## [What you should do]
Every entry here should be copied exactly.

## [Data]
(** * dwv: image geometry and layer-group synchronisation

    A shallow embedding of the coordinate engine of dwv
    ([dwv.image.Geometry], three revisions of which live in the source tree)
    and of the layer group that keeps several views aligned
    ([LayerGroup], [getViewOrientation], [getScaledOffset]), with the
    lookup of translated unit names ([dwv.i18n]).

    Conventions of the embedding:
    - a JavaScript number that counts or addresses something (a size, an
      array position, a memory offset) is a [Z];
    - a JavaScript number that measures something (a world coordinate, a
      spacing, a scale) is an exact rational [Q]; the rounding error of
      IEEE doubles is outside the model, and [===] on such numbers is
      [Qeq];
    - an array is a [list], read with [!!] and written with [<[i:=v]>];
    - a [throw] is the [Throw] outcome of [result]. *)

From Stdlib Require Import ZArith QArith Qround Qabs Lia Lqa.
From Stdlib Require Strings.String.
From stdpp Require Import base tactics option list.

Local Open Scope Z_scope.

(** ** Outcomes of a call *)

Inductive Exception : Type :=
| ZeroSliceSpacing      (* Error('Zero slice spacing.' ...) *)
| ZeroSizedContainer    (* Error('Cannot fit to zero sized container.') *)
| TypeError             (* a member access on undefined *)
| NotANumber.           (* not an exception of the program: undefined, NaN
                           or an infinity has entered a value that the
                           model keeps as finite numbers; the model follows
                           the computation no further *)

Inductive result (A : Type) : Type :=
| Return (a : A)
| Throw (e : Exception).
Arguments Return {A} a.
Arguments Throw {A} e.

Definition bind {A B} (r : result A) (k : A -> result B) : result B :=
  match r with
  | Return a => k a
  | Throw e => Throw e
  end.

Declare Scope js_scope.
Delimit Scope js_scope with js.
Notation "'let!' x ':=' r 'in' k" := (bind r (fun x => k))
  (at level 10, x pattern, r at level 100, k at level 200) : js_scope.
Local Open Scope js_scope.

(** ** Numbers, points, vectors and matrices (dwv.math) *)

Module MathNS.
Local Open Scope Q_scope.

(** [a < b] on numbers. *)
Definition Qlt_bool (a b : Q) : bool := negb (Qle_bool b a).

(** [Math.round]: the nearest integer, halves going up. *)
Definition round (q : Q) : Z := Qfloor (q + (1 # 2)).

(** The outcome of an arithmetic step that may leave the finite numbers:
    a division by zero gives NaN or an infinity. *)
Inductive Number : Type :=
| Finite (q : Q)
| PlusInfinity
| MinusInfinity
| NaN.

(** [a / b] on finite operands. *)
Definition div (a b : Q) : Number :=
  if Qeq_bool b 0 then
    if Qeq_bool a 0 then NaN
    else if Qlt_bool 0 a then PlusInfinity else MinusInfinity
  else Finite (a / b).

## [Solved exercise]
(** * dwv: image geometry and layer-group synchronisation

    A shallow embedding of the coordinate engine of dwv
    ([dwv.image.Geometry], three revisions of which live in the source tree)
    and of the layer group that keeps several views aligned
    ([LayerGroup], [getViewOrientation], [getScaledOffset]), with the
    lookup of translated unit names ([dwv.i18n]).

    Conventions of the embedding:
    - a JavaScript number that counts or addresses something (a size, an
      array position, a memory offset) is a [Z];
    - a JavaScript number that measures something (a world coordinate, a
      spacing, a scale) is an exact rational [Q]; the rounding error of
      IEEE doubles is outside the model, and [===] on such numbers is
      [Qeq];
    - an array is a [list], read with [!!] and written with [<[i:=v]>];
    - a [throw] is the [Throw] outcome of [result]. *)

From Stdlib Require Import ZArith QArith Qround Qabs Lia Lqa.
From Stdlib Require Strings.String.
From stdpp Require Import base tactics option list.

Local Open Scope Z_scope.

(** ** Outcomes of a call *)

Inductive Exception : Type :=
| ZeroSliceSpacing      (* Error('Zero slice spacing.' ...) *)
| ZeroSizedContainer    (* Error('Cannot fit to zero sized container.') *)
| TypeError             (* a member access on undefined *)
| NotANumber.           (* not an exception of the program: undefined, NaN
                           or an infinity has entered a value that the
                           model keeps as finite numbers; the model follows
                           the computation no further *)

Inductive result (A : Type) : Type :=
| Return (a : A)
| Throw (e : Exception).
Arguments Return {A} a.
Arguments Throw {A} e.

Definition bind {A B} (r : result A) (k : A -> result B) : result B :=
  match r with
  | Return a => k a
  | Throw e => Throw e
  end.

Declare Scope js_scope.
Delimit Scope js_scope with js.
Notation "'let!' x ':=' r 'in' k" := (bind r (fun x => k))
  (at level 10, x pattern, r at level 100, k at level 200) : js_scope.
Local Open Scope js_scope.

(** ** Numbers, points, vectors and matrices (dwv.math) *)

Module MathNS.
Local Open Scope Q_scope.

(** [a < b] on numbers. *)
Definition Qlt_bool (a b : Q) : bool := negb (Qle_bool b a).

(** [Math.round]: the nearest integer, halves going up. *)
Definition round (q : Q) : Z := Qfloor (q + (1 # 2)).

(** The outcome of an arithmetic step that may leave the finite numbers:
    a division by zero gives NaN or an infinity. *)
Inductive Number : Type :=
| Finite (q : Q)
| PlusInfinity
| MinusInfinity
| NaN.

(** [a / b] on finite operands. *)
Definition div (a b : Q) : Number :=
  if Qeq_bool b 0 then
    if Qeq_bool a 0 then NaN
    else if Qlt_bool 0 a then PlusInfinity else MinusInfinity
  else Finite (a / b).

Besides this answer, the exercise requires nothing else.